Applying the same trick to the other integers we get that $-3z-2y$ and $-3y-2x+2z$ are also integers.

This means that

$$\begin{pmatrix}3&0&-2\\ 0&-2&-3\\ -2&-3&2\\ \end{pmatrix}\begin{pmatrix}x\\y\\z\\ \end{pmatrix}$$ is an integer vector.

Using (integer!) row reduction we have that $$\begin{pmatrix}1&0&-11\\ 0&1&-14\\ 0&0&31\\ \end{pmatrix}\begin{pmatrix}x\\y\\z\\ \end{pmatrix}$$ is an integer vector.

Thus we see that $31z$ is an integer and $x=n+11z$, and $y=m+14z$.

Thus the whole problem reduces to the question of whether $$\alpha=\frac{a^2+14a+11}{31}$$ is an integer or not.

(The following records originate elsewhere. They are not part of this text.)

(* ===== verification/NodePut.v ===== *)
(** * Storage node: Put

    The three placements of [StorageNode::Put] (into DRAM, around a full DRAM,
    and without DRAM): a successful [Put] makes the node serve the new block
    and changes no other key; a failed one leaves the old block in place, or the
    new one when the backend applied a write it reported as failed. *)

From S2P Require Import Prelude Api BlockKeys EvictionPolicy LocalIndex Tier StorageNode NodeInv NodeRoom.
Import StorageNode.

Section put.
Context {T P : Type} `{TierLaws T} `{EvictionPolicyLaws P}.

Abbreviation node := (StorageNode T P).
Abbreviation table n := (LocalIndex.table_ (index_ n)).

(** ** The index and what the tiers hold *)

(** A block written to one tier and recorded there. *)
Lemma index_put id h h' tb ty k b loc :
  index_ok id h tb -> node_id loc = id -> tier loc = ty ->
  h' ty = <[k := b]> (h ty) ->
  (forall ty', ty' <> ty -> h' ty' = h ty' \/ h' ty' = delete k (h ty')) ->
  (ty <> kDram -> h' kDram !! k = None) ->
  index_ok id h' (<[k := loc]> tb)
  /\ value h' (<[k := loc]> tb) k = Some b
  /\ forall k', k' <> k -> value h' (<[k := loc]> tb) k' = value h tb k'.
Proof.
  intros [He Hd] Hid Hloc Hw Ho Hdr.
  assert (forall ty' k', k' <> k -> h' ty' !! k' = h ty' !! k') as Hother.
  { intros ty' k' Hne. destruct (decide (ty' = ty)) as [->|]; [by rewrite Hw, lookup_insert_ne|].
    destruct (Ho ty') as [->| ->]; [done|done|by rewrite lookup_delete_ne]. }
  split_and!; [split|..].
  - intros k' loc' [[<- <-]|[Hne Hk']]%lookup_insert_Some.
    + split; [done|]. rewrite Hloc, Hw, lookup_insert_eq. eauto.
    + rewrite Hother by done. by apply He.
  - intros k' Hk'. destruct (decide (k' = k)) as [->|Hne].
    + exists loc. rewrite lookup_insert_eq. split; [done|]. destruct (decide (ty = kDram)); [congruence|].
      rewrite Hdr in Hk' by done. by destruct Hk'.
    + rewrite Hother in Hk' by done. destruct (Hd k' Hk') as (loc' & ? & ?). exists loc'.
      by rewrite lookup_insert_ne.
  - unfold value. rewrite lookup_insert_eq. cbn. by rewrite Hloc, Hw, lookup_insert_eq.
  - intros k' Hne. unfold value. rewrite lookup_insert_ne by done.
    destruct (tb !! k'); [|done]. cbn. by apply Hother.
Qed.
(** A node whose tiers were opened or closed: nothing else differs. *)
Definition reopened (n n' : node) : Prop := same_tiers (tiers_ n) (tiers_ n') /\ n' = set_tiers (tiers_ n') n.

Lemma reopened_refl n : reopened n n.
Proof. split; [done|by destruct n]. Qed.

Lemma reopened_trans n1 n2 n3 : reopened n1 n2 -> reopened n2 n3 -> reopened n1 n3.
Proof. intros [S1 E1] [S2 E2]. split; [by etrans|]. destruct n1, n2, n3. unfold set_tiers in *. cbn in *. by simplify_eq. Qed.

Lemma reopened_upd n i t t' : tiers_ n !! i = Some (Some t) -> same_tier t t' -> reopened n (upd_tier i t' n).
Proof. intros Hi Ht. split; [by eapply same_tiers_insert|done]. Qed.

Lemma reopened_inv n n' : reopened n n' -> node_inv n -> node_inv (set_ready false n').
Proof.
  intros [Hs ->] [Hts Hpol _]. split; cbn; [by eapply same_tiers_ok| |done].
  eapply policy_same; [|done]. by apply same_tiers_held.
Qed.

(** Closing or opening one tier. *)
Lemma wp_lifecycle n r i t (m : comp T Status) (Q : Status -> node -> Prop) :
  tiers_ok r (tiers_ n) -> tiers_ n !! i = Some (Some t) ->
  (tier_inv t -> wp m (fun _ t' => tier_inv t' /\ tier_type t' = tier_type t /\ tier_contents t' = tier_contents t
      /\ capacity_bytes (tier_Stats t') = capacity_bytes (tier_Stats t)) t) ->
  (forall s t', reopened n (upd_tier i t' n) -> Q s (upd_tier i t' n)) ->
  wp (on_tier i m) Q n.
Proof.
  intros Hts Hi Hm HQ. eapply wp_on_tier; [done|]. destruct (tier_at_index _ _ _ _ Hts Hi) as [_ Ht].
  eapply wp_mono; [by apply Hm|]. intros s t' (I & Y & C & K). apply HQ. by eapply reopened_upd.
Qed.

Lemma reopened_tiers r n n' : reopened n n' -> tiers_ok r (tiers_ n) -> tiers_ok false (tiers_ n').
Proof. intros [Hs _]. by apply same_tiers_ok. Qed.

(** ** Closing loops *)

Lemma wp_close_tiers i : forall (n : node) first_error r,
  tiers_ok r (tiers_ n) ->
  wp (close_tiers i first_error) (fun _ n' => reopened n n') n.
Proof.
  induction i as [|i IH]; intros n e r Hts; cbn [close_tiers]; wp_steps; [apply reopened_refl|].
  destruct (tiers_ n !! i) as [[t|]|] eqn:Hi; [|by eapply IH..]. wp_steps.
  eapply wp_lifecycle; [done..|by apply tier_Close_law|]. intros s t' Hre.
  eapply wp_mono; [eapply IH, reopened_tiers; done|]. intros s' n'. by apply reopened_trans.
Qed.

Lemma wp_rollback_tiers i : forall (n : node) message r,
  tiers_ok r (tiers_ n) ->
  wp (rollback_tiers i message) (fun _ n' => reopened n n') n.
Proof.
  induction i as [|i IH]; intros n e r Hts; cbn [rollback_tiers]; wp_steps; [apply reopened_refl|].
  destruct (tiers_ n !! i) as [[t|]|] eqn:Hi; [|by eapply IH..]. wp_steps.
  eapply wp_lifecycle; [done..|by apply tier_Close_law|]. intros s t' Hre.
  eapply wp_mono; [eapply IH, reopened_tiers; done|]. intros s' n'. by apply reopened_trans.
Qed.

(** ** The opening loop *)

(** The tiers below [i] are there and ready. *)
Definition ready_upto (i : nat) (ts : list (option T)) : Prop :=
  forall j, (j < i)%nat -> exists t, ts !! j = Some (Some t) /\ tier_IsReady t = true.

Lemma ready_upto_extend i ts t :
  ready_upto i ts -> ts !! i = Some (Some t) -> tier_IsReady t = true -> ready_upto (S i) ts.
Proof. intros Hr Hi Ht j Hj. destruct (decide (j = i)) as [->|]; [eauto|]. apply Hr. lia. Qed.

Lemma ready_upto_insert i ts t : ready_upto i ts -> ready_upto i (<[i := Some t]> ts).
Proof. intros Hr j Hj. rewrite list_lookup_insert_ne by lia. by apply Hr. Qed.

Lemma wp_open_tiers todo : forall (n : node) i r,
  tiers_ok r (tiers_ n) -> ready_upto i (tiers_ n) ->
  wp (open_tiers todo i i) (fun x n' =>
    reopened n n' /\ (ok x.1.1 = true -> ready_upto (i + todo) (tiers_ n') /\ x.1.2 = (i + todo)%nat)) n.
Proof.
  induction todo as [|todo IH]; intros n i r Hts Hr; cbn [open_tiers]; wp_steps.
  { split; [apply reopened_refl|]. by rewrite Nat.add_0_r. }
  destruct (tiers_ n !! i) as [[t|]|] eqn:Hi; [|wp_steps; by split; [apply reopened_refl|]..]. wp_steps.
  eapply wp_lifecycle; [done..|by apply tier_Open_law|]. intros s t' Hre.
  destruct (ok s) eqn:Es; cbn [negb]; [|wp_steps; split; [done|cbn; congruence]].
  assert (tiers_ (upd_tier i t' n) !! i = Some (Some t')) as Hi'
    by (apply list_lookup_insert_eq; by eapply lookup_lt_Some).
  wp_steps. eapply wp_tier_get; [done|]. destruct (tier_IsReady t') eqn:Ert; cbn [negb]; [|by wp_steps; split].
  eapply wp_mono.
  - eapply (IH (upd_tier i t' n) (S i)); [by eapply reopened_tiers|].
    eapply ready_upto_extend; [|done..]. by apply ready_upto_insert.
  - intros x n' [Hre' HQ]. split; [by eapply reopened_trans|]. by rewrite Nat.add_succ_r.
Qed.
(** C6 (safety): demotion is atomic.  [DemoteOneVictimLocked] moves exactly one
    block other than the excluded one out of DRAM, or fails and leaves DRAM as it
    was; in both cases no key's block changes, the policy is left without a
    reservation, and the index, the policy and the tiers agree. *)
Theorem demotion_atomic (n : node) (p : P) (dram sink : nat) (d snk : T) (excluded : option BlockKey)
    (Hn : node_inv n) (Hr : ready_ n = true) (Hev : eviction_ n = Some p)
    (Hd : tier_at (tiers_ n) kDram dram d) (Hs : tier_at (tiers_ n) kSsd sink snk) :
  wp (DemoteOneVictimLocked dram sink excluded) (fun s n' =>
    node_inv n' /\ (forall k, serves n' k = serves n k)
    /\ (forall q, eviction_ n' = Some q -> ep_reserved q = None)
    /\ if ok s then
         exists v b, Some v <> excluded /\ held (tiers_ n) kDram !! v = Some b
                     /\ held (tiers_ n') kDram = delete v (held (tiers_ n) kDram)
                     /\ serves n' v = Some b
       else held (tiers_ n') kDram = held (tiers_ n) kDram) n.
Proof.
  eapply wp_mono; [by eapply wp_DemoteOneVictimLocked|]. intros s n' [D1 D2 D3 D4].
  split_and!; [done|apply D2|intros q Hq; by apply (ni_policy n' D1 q Hq)|].
  destruct (ok s); [|done]. destruct D4 as (v & b & Hex & Hv & Hdel). exists v, b. split_and!; try done.
  rewrite (ev_serves _ _ D2). destruct (index_dram_entry _ _ _ v b (ni_index n Hn Hr) Hv) as (loc & Hl & Ht & _).
  eapply serves_Some; [done|]. by rewrite Ht.
Qed.
Lemma ex_opened_parts : exists d ssd p, tiers_ (ex_after [OpOpen]) = [Some (Dram d); Some (Ssd ssd)]
  /\ eviction_ (ex_after [OpOpen]) = Some p /\ DramTier.store_ d = ∅ /\ capacity_bytes (DramTier.stats_ d) = 4.
Proof. vm_compute. do 3 eexists. split_and!; reflexivity. Qed.

Lemma ex_fits_in (n : ex_state) d ssd b :
  tiers_ n = [Some (Dram d); Some (Ssd ssd)] -> size_bytes b <= capacity_bytes (DramTier.stats_ d) -> fits_dram b n.
Proof. intros Ht Hb. exists (Dram d). rewrite Ht. split; [split; [cbn; by rewrite decide_True|done]|by right]. Qed.

(** [no_room], evaluated. *)
Definition no_roomb (k : BlockKey) (b : Block) (n : ex_state) : bool :=
  match tiers_ n with
  | Some (Dram d) :: _ =>
      negb (capacity_bytes (DramTier.stats_ d) =? 0) && (size_bytes b <=? capacity_bytes (DramTier.stats_ d))
      && (capacity_bytes (DramTier.stats_ d) <? total_bytes (<[k := b]> (DramTier.contents d)))
  | _ => false
  end.

Lemma no_roomb_ok k b (n : ex_state) : no_roomb k b n = true -> no_room k b n.
Proof.
  unfold no_roomb, no_room, tier_of. destruct (tiers_ n) as [|[[d|s]|] rest]; try done. intros Hb. boolZ.
  exists (Dram d). split_and!; first [done|lia].
Qed.

Definition outcome_of (b : Block) : option (StatusCode * bool * StatusCode) :=
  match put_then_later (ex_key 1) b ex_other_calls (ex_key 3) (ex_block 3) (ex_after [OpOpen]) [] with
  | Done (s, n1, s', _, _) => Some (code s, no_roomb (ex_key 3) (ex_block 3) n1, code s')
  | Terminated => None
  end.

(** With a valid first block the same calls all succeed. *)
Lemma mismatched_block_wedges_dram_witness :
  outcome_of foreign_block = Some (kOk, true, kInvalidArgument)
  /\ outcome_of (ex_block 1) = Some (kOk, true, kOk)
  /\ wp (put_then_later (ex_key 1) foreign_block ex_other_calls (ex_key 3) (ex_block 3)) (fun r _ =>
       let '(s, n1, s') := r in
       ok s = true -> no_roomb (ex_key 3) (ex_block 3) n1 = true -> code s' = kInvalidArgument \/ code s' = kOutOfCapacity)
     (ex_after [OpOpen]).
Proof.
  split; [vm_compute; reflexivity|]. split; [vm_compute; reflexivity|].
  destruct ex_opened as [Hn Hr]. destruct ex_opened_parts as (d & ssd & p & Ht & He & Hd & Hc). eapply wp_mono.
  - apply (mismatched_block_wedges_dram (ex_after [OpOpen]) d ssd p (ex_key 1) (ex_key 3) foreign_block (ex_block 3)
      ex_other_calls Hn Hr Ht He Hd).
    + repeat split; vm_compute; done.
    + eapply ex_fits_in; [exact Ht|]. rewrite Hc. done.
    + reflexivity.
    + repeat apply Forall_cons_2; [..|by apply Forall_nil]; (split; [|done]).
      * apply ex_storable. lia.
      * repeat split; vm_compute; done.
      * repeat split; vm_compute; done.
    + done.
    + apply ex_storable. lia.
  - intros [[s n1] s'] n2 HQ Hs Hno. apply HQ; [exact Hs|exact (no_roomb_ok _ _ _ Hno)].
Defined.

(** The block of key 1 was demoted and promoted again. *)
Definition ex_promoted : list op := ex_ops ++ [OpGet (ex_key 1) ex_dst true].

Lemma superseded_block_after_restart_witness :
  match Locate (ex_key 1) (ex_after ex_promoted) with Value loc => tier loc = kDram | Error _ => False end
  /\ match open_then_get (ex_key 1) ex_dst
           (restarted "node-0" "/var/tidepool" 4
              (match tiers_ (ex_after (ex_promoted ++ [OpPut (ex_key 1) (ex_block 4)])) with
               | [_; Some (Ssd t)] => SsdTier.disk t
               | _ => SsdTier.mkMemDb ∅
               end) (Some Lru.empty)) [] with
     | Done (s, (st, dst', v), _, _) => s = Ok /\ st = Ok /\ view_bytes dst' v = data (ex_block 1)
     | Terminated => False
     end
  /\ wp (Put (ex_key 1) (ex_block 4)) (fun s n1 => ok s = true ->
       exists t, tier_of (tiers_ n1) kSsd = Some (Ssd t)
         /\ wp (open_then_get (ex_key 1) ex_dst) (fun r n2 =>
              let '(opened, _) := r in ok opened = true -> serves n2 (ex_key 1) = Some (ex_block 1))
             (restarted "node-0" "/var/tidepool" 4 (SsdTier.disk t) (Some Lru.empty))) (ex_after ex_promoted).
Proof.
  split; [vm_compute; reflexivity|]. split; [vm_compute; split_and!; reflexivity|]. eapply wp_mono.
  - apply (superseded_block_after_restart (ex_after ex_promoted) (ex_key 1) (ex_block 4) (ex_block 1) ex_dst
      "node-0" "/var/tidepool" 4 (Some Lru.empty)).
    + apply ex_ok, Forall_app. split; [exact ex_ops_wf|]. apply Forall_cons_2; [apply ex_storable; lia|by apply Forall_nil].
    + vm_compute. reflexivity.
    + repeat split; vm_compute; done.
    + assert (exists d ssd, tiers_ (ex_after ex_promoted) = [Some (Dram d); Some (Ssd ssd)]
              /\ capacity_bytes (DramTier.stats_ d) = 4) as (d & ssd & Ht & Hc)
        by (vm_compute; do 2 eexists; split; reflexivity).
      eapply ex_fits_in; [exact Ht|]. rewrite Hc. done.
    + vm_compute. reflexivity.
    + split; lia.
    + exact ex_policy.
  - intros s n1 HQ Hs. destruct (HQ Hs) as (_ & t & Et & Hopen). exists t. split; [exact Et|].
    eapply wp_mono; [exact Hopen|]. intros [opened [[st dst'] v]] n2 HQ' Ho. apply HQ', Ho.
Defined.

It is not an integer, as one sees by calculating $\alpha^3$.

Answer 2

The quicke answer, (the other answer is due to me also, so if you upvote one be sure to downvote the other !)

$\{1,a,a^2\}$ is an integral basis. As seen from calculating the discriminant of the equation $x^3+x+1$ using Cardano's formula $$\Delta=-27q^2-4p^2=-27-4=-31$$

(Oh lookie here where have I seen $31$ before ?)

Now if $D$ is the discriminant of the field, then $$\Delta=\pm k^2D$$ we see this is only possible if

$$\Delta=\pm D$$ and this implies that $\{1,a,a^2\}$ is an integral basis.